All lines from the line containing "let rest' := trimEnd rest in" up to and including the last line of the entries must be written out exactly, with no others.

START RECORDS TO USE

Lemma filled_sortSlice_inv (mem : list string) (s : slice) (lo hi : nat)
    (x : string) :
  inMemory mem s → (lo ≤ offset s)%nat → (offset s + len s ≤ hi)%nat →
  filled (sortSlice mem s) lo hi x → filled mem lo hi x.
Proof.
  intros Hin Hlo Hhi Hf.
  assert (elems mem s = replicate (len s) x) as He.
  { apply sortStrings_replicate_inv. rewrite <- elems_sortSlice by done.
    by apply (elems_filled _ _ lo hi). }
  intros p Hp1 Hp2. specialize (Hf p Hp1 Hp2). unfold sortSlice in Hf.
  rewrite lookup_store in Hf
    by (done || by rewrite sortStrings_length, elems_length).
  destruct (decide (p < offset s)); [done|].
  destruct (decide (p < offset s + len s)); [|done].
  replace p with (offset s + (p - offset s)) by lia.
  rewrite <- lookup_elems by lia. rewrite He. apply lookup_replicate_2. lia.
Qed.

Lemma overlapping_equal_filled (mem : list string) (a b : slice) :
  inMemory mem a → inMemory mem b → len a = len b →
  offset a ≠ offset b → ¬ apart a b →
  Sorted String.le (elems mem b) → elems mem a = elems mem b →
  ∃ x, filled mem (offset a `min` offset b)
         (offset a `max` offset b + len a) x.
Proof.
  intros Ha Hb Hlen Hoff Hapart Hsorted Heq.
  pose proof (elems_length mem b Hb) as Hwlen.
  assert (0 < len a ∧ offset a < offset b + len b
          ∧ offset b < offset a + len a) as (Hn & Hab & Hba)
    by (unfold apart in Hapart; lia).
  set (k := offset a `max` offset b - offset a `min` offset b).
  assert (∀ t, t < length (elems mem b) →
            elems mem b !! t = elems mem b !! 0) as Hconst.
  { apply (Sorted_periodic _ k); [done|lia|lia|].
    intros t Ht. destruct (decide (offset a < offset b)) as [Hlt|Hge].
    - rewrite (lookup_elems mem b t) by lia.
      rewrite <- Heq, lookup_elems by lia. f_equal. lia.
    - rewrite (lookup_elems mem b (t + k)) by lia.
      rewrite <- Heq, lookup_elems by lia. f_equal. lia. }
  destruct (lookup_lt_is_Some_2 (elems mem b) 0) as [x Hx]; [lia|].
  exists x. intros p Hp1 Hp2.
  destruct (decide (offset a ≤ p < offset a + len a)%nat) as [Hpa|Hpa].
  - replace p with (offset a + (p - offset a)) by lia.
    rewrite <- lookup_elems, Heq, Hconst by lia. done.
  - replace p with (offset b + (p - offset b)) by lia.
    rewrite <- lookup_elems, Hconst by lia. done.
Qed.

(** When the answer is [true], the two slices held the same strings, and
    still hold them. *)
Lemma StringSliceContentEqual_true (mem : list string) (a b : slice) :
  inMemory mem a → inMemory mem b →
  (StringSliceContentEqual mem a b).1 = Some true →
  elems mem a ≡ₚ elems mem b
  ∧ elems (StringSliceContentEqual mem a b).2 a ≡ₚ elems mem a
  ∧ elems (StringSliceContentEqual mem a b).2 b ≡ₚ elems mem b.
Proof.
  intros Ha Hb.
  destruct (decide (len a = len b)) as [Hlen|Hlen];
    [|unfold StringSliceContentEqual; by rewrite bool_decide_eq_true_2].
  rewrite StringSliceContentEqual_same_len by done.
  cbn [fst snd]. intros [= Heq%bool_decide_eq_true].
  pose proof (sortSlice_inMemory mem a a Ha Ha) as Ha1.
  pose proof (sortSlice_inMemory mem a b Ha Hb) as Hb1.
  pose proof (sortSlice_inMemory _ b a Hb1 Ha1) as Ha2.
  pose proof (sortSlice_inMemory _ b b Hb1 Hb1) as Hb2.
  rewrite <- (elems_sortSlice _ b Hb1) in Heq.
  destruct (decide (apart a b)) as [Hapart|Hapart].
  { destruct (StringSliceContentEqual_apart mem a b) as [Ea Eb]; [done..|].
    rewrite Ea, Eb in Heq |- *.
    split; [by apply sortStrings_eq_Permutation|].
    split; apply sortStrings_Permutation. }
  destruct (decide (offset a = offset b)) as [Hoff|Hoff].
  { assert (a = b) as <- by (destruct a, b; simpl in *; congruence).
    rewrite (elems_sortSlice _ a Ha1), (elems_sortSlice _ a Ha).
    split; [done|].
    rewrite (sortStrings_Sorted_id (sortStrings _))
      by apply sortStrings_Sorted.
    split; apply sortStrings_Permutation. }
  destruct (overlapping_equal_filled _ a b Ha2 Hb2 Hlen Hoff Hapart)
    as [x Hfilled]; [|done|].
  { rewrite (elems_sortSlice _ b Hb1). apply sortStrings_Sorted. }
  pose proof Hfilled as Hfilled1.
  apply filled_sortSlice_inv in Hfilled1; [|done|lia..].
  pose proof Hfilled1 as Hfilled0.
  apply filled_sortSlice_inv in Hfilled0; [|done|lia..].
  rewrite (elems_filled _ a _ _ x Hfilled), (elems_filled _ b _ _ x Hfilled),
    (elems_filled _ a _ _ x Hfilled0), (elems_filled _ b _ _ x Hfilled0)
    by lia.
  by rewrite Hlen.
Qed.
(** * Implementation scoreboard guard

    A shallow embedding of
    [.GITHUB-MODE/scripts/check-implementation-scoreboard.ts]: the parser of
    [git diff --name-status] output, the spec-artifact classifier, the
    scoreboard validator, the summary renderer and the guard that ties a newly
    added planning document to a scoreboard update.

    Conventions of the embedding.
    - A JavaScript string is a sequence of code units; it is modelled by
      [string], whose characters are the code units below 256.
    - A function that returns [void] or throws [new Error(msg)] is modelled by
      a function into [completion].
    - A [for ... of] loop over an array is a left fold of its body, or a
      structural recursion when the body can leave the loop by throwing.

    The development also covers the command line of the script (the choice
    of the base ref, the entries of the diff, [main]) and the functions of
    [signal-reaction.ts]. There, what the code gets from outside (git, the
    file system, the environment, the arguments) is a parameter of the
    model, and a number is an integer that prints in plain decimal
    notation. *)

From Stdlib Require Import Ascii.
From stdpp Require Import gmap strings sorting pretty.

(** ** Strings as the script uses them *)

Module JS.

Definition TAB : ascii := "009"%char.
Definition LF : ascii := "010"%char.
Definition QUOTE : ascii := "034"%char.

(** The code units below 256 that [String.prototype.trim] removes:
    the white space TAB, VT, FF, SP, NBSP and the line terminators LF, CR. *)
Definition isWhiteSpace (c : ascii) : bool :=
  match c with
  | "009" | "010" | "011" | "012" | "013" | " " | "160" => true
  | _ => false
  end%char.

(** [s.split(sep)] for a separator of one code unit. The empty string
    splits into one empty field. *)
Fixpoint split (sep : ascii) (s : string) : list string :=
  match s with
  | "" => [""]
  | String c rest =>
      if decide (c = sep) then "" :: split sep rest
      else match split sep rest with
           | field :: fields => String c field :: fields
           | [] => [String c ""]
           end
  end.

(** [fields.join(sep)]. *)
Fixpoint join (sep : string) (fields : list string) : string :=
  match fields with
  | [] => ""
  | [field] => field
  | field :: rest => field +:+ sep +:+ join sep rest
  end.

Fixpoint trimStart (s : string) : string :=
  match s with
  | "" => ""
  | String c rest => if isWhiteSpace c then trimStart rest else s
  end.

Fixpoint trimEnd (s : string) : string :=
  match s with
  | "" => ""
  | String c rest =>
      let rest' := trimEnd rest in
      if isWhiteSpace c && bool_decide (rest' = "") then ""
      else String c rest'
  end.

END RECORDS TO USE

» **RESPONSE**:
      let rest' := trimEnd rest in
      if isWhiteSpace c && bool_decide (rest' = "") then ""
      else String c rest'
  end.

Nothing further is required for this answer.